Pfizer recently announced its decision to cease development of the twice-daily version of its experimental weight loss pill after a mid-stage clinical study. Although obese patients taking the drug experienced significant weight loss, they had difficulty tolerating its adverse side effects.

**Tolerability Challenges and Market Impact**

During the course of the trial, a large number of patients experienced mild and gastrointestinal adverse side effects. This resulted in many patients discontinuing the medication. The company noted that around 73% of patients suffered from nausea, 47% suffered from vomiting, and 25% suffered from diarrhea. In the wake of this announcement, Pfizer shares dropped by 5% on Friday.

This decision deals a blow to Pfizer’s ambition to capture a $10 billion share of the burgeoning weight loss drug market. The adverse trial results come amid a precipitous drop in the demand for its Covid products, leading to a 40% decrease in the company’s share price this year.

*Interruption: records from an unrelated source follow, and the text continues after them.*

(** X10: a check-breach request that is answered normally took exactly
    one pause, of 2 seconds, and took it before anything else it did. *)
Theorem check_breach_pauses_once (db : json) (request : BreachCheckRequest)
        (w : world) (body : json) :
  fst (check_breach py_str db request w) = inr body ->
  exists evs,
    snd (check_breach py_str db request w) = w ++ Sleep 2 :: evs
    /\ sleeps evs = [].
Proof.
  destruct (Nat.lt_ge_cases (String.length (detail request)) 8) as [Hs|Hl].
  - now rewrite (check_breach_short py_str db request w Hs).
  - rewrite (check_breach_valid py_str db request w Hl).
    destruct (items db) as [e'|entries]; [discriminate|].
    destruct (scan (detail request) entries []) as [e'|found];
      [discriminate|].
    intros _. unfold lookup_events. eexists. split; [reflexivity|].
    destruct found as [|r found']; [reflexivity|].
    destruct (email request) as [[|c s]|]; try reflexivity.
    cbn [sleeps]. apply sleeps_map_Print.
Qed.

(** *** The notification stub *)

(** X11: on breaches that are dicts the stub does not fail: it is one
    notification, prints 8 lines plus 2 per breach, and takes no pause. *)
Theorem send_breach_notification_output (e : string) (breaches : list json)
        (w : world) :
  Forall is_dict breaches ->
  exists evs,
    send_breach_notification py_str e breaches w = (inr tt, w ++ evs)
    /\ notify_calls evs = [(e, breaches)]
    /\ List.length (printed evs) = 8 + 2 * List.length breaches
    /\ sleeps evs = [].
Proof.
  intros Hd. rewrite (send_breach_notification_lines py_str e breaches Hd).
  eexists. split; [reflexivity|].
  cbn [notify_calls printed sleeps].
  rewrite notify_calls_map_Print, printed_map_Print, sleeps_map_Print.
  split; [reflexivity|]. split; [|reflexivity].
  unfold notification_lines. rewrite !length_app, length_breach_lines.
  cbn [List.length]. lia.
Qed.

(** X12: a breach that is not a dict makes the stub fail with
    [AttributeError]. *)
Theorem send_breach_notification_needs_dicts (e : string)
        (breaches : list json) (w : world) :
  Exists (fun breach => ~ is_dict breach) breaches ->
  fst (send_breach_notification py_str e breaches w) = inl AttributeError.
Proof.
  intros Hex. unfold send_breach_notification. step.
  match goal with
  | |- context [print_breaches py_str breaches ?w'] =>
      pose proof (print_breaches_non_dict py_str breaches Hex w') as Hfail;
      destruct (print_breaches py_str breaches w') as [[e'|u] w'']
  end; cbn [fst] in Hfail; [|discriminate].
  injection Hfail as ->. reflexivity.
Qed.

(** X13: for the records the lookup builds, the "N/A" fallbacks of the
    stub are never used: the Source line shows the entry's name and the
    Date line shows the rendering of the entry's date, which is the
    rendering of null when the entry has no date. *)
Theorem print_breaches_of_records (entries : list (string * json))
        (w : world) :
  print_breaches py_str (map record_of entries) w
  = (inr tt,
     w ++ map Print
       (flat_map
          (fun entry =>
             [("  - Source: " ++ py_str (JStr (fst entry)))%string;
              ("  - Date: " ++ py_str (field (snd entry) "date"))%string])
          entries)).
Proof.
  rewrite (print_breaches_lines py_str _ (records_are_dicts entries)).
  do 3 f_equal. induction entries as [|entry rest IH]; [reflexivity|].
  cbn [map flat_map]. rewrite IH. reflexivity.
Qed.

End Handler.

Lemma check_breach_needs_dict_witness :
  check_breach example_str (JList [LeakCo])
    {| detail := "ACC123456"; email := None |} []
  = (inl AttributeError, [])
  /\ http_status
       (fst (check_breach example_str (JList [LeakCo])
               {| detail := "ACC123456"; email := None |} [])) = 500%Z.
Proof.
  apply (check_breach_needs_dict example_str (JList [LeakCo])
           {| detail := "ACC123456"; email := None |} []).
  - cbn. lia.
  - discriminate.
Defined.

Lemma check_breach_returns_iff_well_formed_witness :
  (exists body,
      fst (check_breach example_str
             (JObj [("LeakCo", LeakCo); ("Odd", JObj [("leaked_details", JNull)])])
             {| detail := "ACC123456"; email := None |} []) = inr body)
  <-> Forall (fun entry => well_formed (snd entry))
        [("LeakCo", LeakCo); ("Odd", JObj [("leaked_details", JNull)])].
Proof.
  apply (check_breach_returns_iff_well_formed example_str
           [("LeakCo", LeakCo); ("Odd", JObj [("leaked_details", JNull)])]
           {| detail := "ACC123456"; email := None |} []).
  cbn. lia.
Defined.

Lemma check_breach_failure_has_no_effect_witness :
  snd (check_breach example_str
         (JObj [("LeakCo", LeakCo); ("Odd", JObj [("leaked_details", JNull)])])
         {| detail := "ACC123456"; email := Some "a@b.c" |} []) = [].
Proof.
  apply (check_breach_failure_has_no_effect example_str
           (JObj [("LeakCo", LeakCo); ("Odd", JObj [("leaked_details", JNull)])])
           {| detail := "ACC123456"; email := Some "a@b.c" |} [] TypeError).
  reflexivity.
Defined.

Lemma check_breach_pauses_once_witness :
  exists evs,
    snd (check_breach example_str (JObj example_entries)
           {| detail := "ACC123456"; email := Some "a@b.c" |} [])
    = [] ++ Sleep 2 :: evs
    /\ sleeps evs = [].
Proof.
  apply (check_breach_pauses_once example_str (JObj example_entries)
           {| detail := "ACC123456"; email := Some "a@b.c" |} []
           (breached_body [example_record])).
  reflexivity.
Defined.

Lemma send_breach_notification_output_witness :
  exists evs,
    send_breach_notification example_str "a@b.c" [example_record] []
    = (inr tt, [] ++ evs)
    /\ notify_calls evs = [("a@b.c", [example_record])]
    /\ List.length (printed evs) = 8 + 2 * List.length [example_record]
    /\ sleeps evs = [].
Proof.
  apply (send_breach_notification_output example_str "a@b.c"
           [example_record] []).
  constructor; [|constructor]. eexists. reflexivity.
Defined.

Lemma send_breach_notification_needs_dicts_witness :
  fst (send_breach_notification example_str "a@b.c"
         [example_record; JStr "LeakCo"] []) = inl AttributeError.
Proof.
  apply (send_breach_notification_needs_dicts example_str "a@b.c"
           [example_record; JStr "LeakCo"] []).
  apply Exists_cons_tl. apply Exists_cons_hd.
  intros [kv H]. discriminate.
Defined.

Pfizer had high hopes that a successful weight loss pill could reverse its fortunes in this challenging environment.

**Company’s Future Plans**

Although Pfizer will not continue with the twice-daily formulation of the drug, it plans to release data on the once-a-day version of the drug in the first half of 2024, which will determine the next steps for the development of the pill. The pharmaceutical giant wants to assess the potential market response, considering the huge growth potential estimated by its CEO Albert Bourla, who believed it could grow into a $90 billion market.

**Market Competition and Phase Two Trial Data**

Pfizer’s pharmaceutical rivals, such as Eli Lilly and Novo Nordisk, have been racing to develop similar pill versions of their weight loss and diabetes injections. The phase two trial conducted by Pfizer involved around 600 obese adults who did not have Type 2 diabetes. The results showed that patients who took Pfizer’s pill lost between 6.9% and 11.7% of their body weight. However, the unexpectedly high rate of adverse side effects led to a significant share of patients discontinuing the treatment.

In conclusion, Pfizer’s weight loss pill trial represents a significant setback for the company’s ambition to break into the growing weight loss pill market. The company’s plans to release data on its once-a-day version in the near future will determine its next steps in the competitive weight loss drug market. We will wait to see the developments in Pfizer’s research in the coming years.